WHAT YOU HAVE TO DO
Where does the word "ApprovalAction" appear in the data? Copy every line that holds it.

Stored data:

(* ===== verification/ExecDb.v ===== *)
(** The execution tables of the control-plane database and the statements
    the operations on them are built from. A table is a finite map from its
    primary key to its row; the append-only tables without a key of their own
    are lists, oldest row first. An UPDATE reports how many rows it changed,
    and a write that breaks a CHECK, a UNIQUE index or a primary key throws.
    Foreign keys are not checked again where the operation has just read the
    row they name. *)
From S2P Require Import Prelude Json SessionInput Attempt GateData.
Local Open Scope tx_scope.

Inductive CandidateStatus := C_proposed | C_accepted | C_rejected.
Inductive SupervisorAction :=
  S_observe | S_steer | S_follow_up | S_pause_for_approval | S_wait_for_runtime
  | S_start_continuation | S_complete_taskrun | S_block_taskrun.
Inductive DecisionStatus := D_proposed | D_executed | D_superseded | D_failed.
Inductive ContinuationStatus := N_queued | N_running | N_completed | N_blocked | N_failed | N_cancelled.
Inductive ControlStatus := K_queued | K_delivering | K_delivered | K_rejected | K_superseded | K_outcome_unknown.
Inductive ControlKind := steer | follow_up.
Inductive UserInputStatus := U_pending | U_submitted | U_cancelled | U_superseded.
Inductive ApprovalStatus := Ap_pending | Ap_approved | Ap_rejected | Ap_superseded | Ap_consumed.
Inductive ApprovalAction := resume_taskrun | start_parallel_taskrun | execute_external_action.
Inductive ToolAttemptStatus := TS_running | TS_succeeded | TS_failed | TS_outcome_unknown.
Inductive CommandState := CS_started | CS_succeeded | CS_failed | CS_outcome_unknown.

#[export] Instance CandidateStatus_eq_dec : EqDecision CandidateStatus.
Proof. solve_decision. Defined.
#[export] Instance SupervisorAction_eq_dec : EqDecision SupervisorAction.
Proof. solve_decision. Defined.
#[export] Instance DecisionStatus_eq_dec : EqDecision DecisionStatus.
Proof. solve_decision. Defined.
#[export] Instance ContinuationStatus_eq_dec : EqDecision ContinuationStatus.
Proof. solve_decision. Defined.
#[export] Instance ControlStatus_eq_dec : EqDecision ControlStatus.
Proof. solve_decision. Defined.
#[export] Instance UserInputStatus_eq_dec : EqDecision UserInputStatus.
Proof. solve_decision. Defined.
#[export] Instance ApprovalStatus_eq_dec : EqDecision ApprovalStatus.
Proof. solve_decision. Defined.
#[export] Instance ApprovalAction_eq_dec : EqDecision ApprovalAction.
Proof. solve_decision. Defined.
#[export] Instance ToolAttemptStatus_eq_dec : EqDecision ToolAttemptStatus.
Proof. solve_decision. Defined.
#[export] Instance CommandState_eq_dec : EqDecision CommandState.
Proof. solve_decision. Defined.

Definition action_text (a : SupervisorAction) : string :=
  match a with
  | S_observe => "observe" | S_steer => "steer" | S_follow_up => "follow_up"
  | S_pause_for_approval => "pause_for_approval" | S_wait_for_runtime => "wait_for_runtime"
  | S_start_continuation => "start_continuation" | S_complete_taskrun => "complete_taskrun"
  | S_block_taskrun => "block_taskrun"
  end.

(** * Rows *)

Record RunRow := {
  r_id : string; r_sessionId : string; r_requestId : string; r_status : RunStatus; r_phase : RunPhase;
  r_goal : string; r_contract : option json; r_gateRequired : bool; r_blockedReason : string;
  r_attempt : Z; r_lastEventSeq : Z; r_createdAt : Z; r_updatedAt : Z;
  r_completedAt : option Z; r_resumedAt : option Z;
}.

Record AttemptRow := {
  a_id : string; a_runId : string; a_ordinal : Z; a_trigger : AttemptTrigger; a_status : AttemptStatus;
  a_active : bool; a_version : Z; a_eventSequence : Z; a_startedAt : Z; a_updatedAt : Z; a_completedAt : option Z;
}.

TASK RESULT
Inductive ApprovalAction := resume_taskrun | start_parallel_taskrun | execute_external_action.
#[export] Instance ApprovalAction_eq_dec : EqDecision ApprovalAction.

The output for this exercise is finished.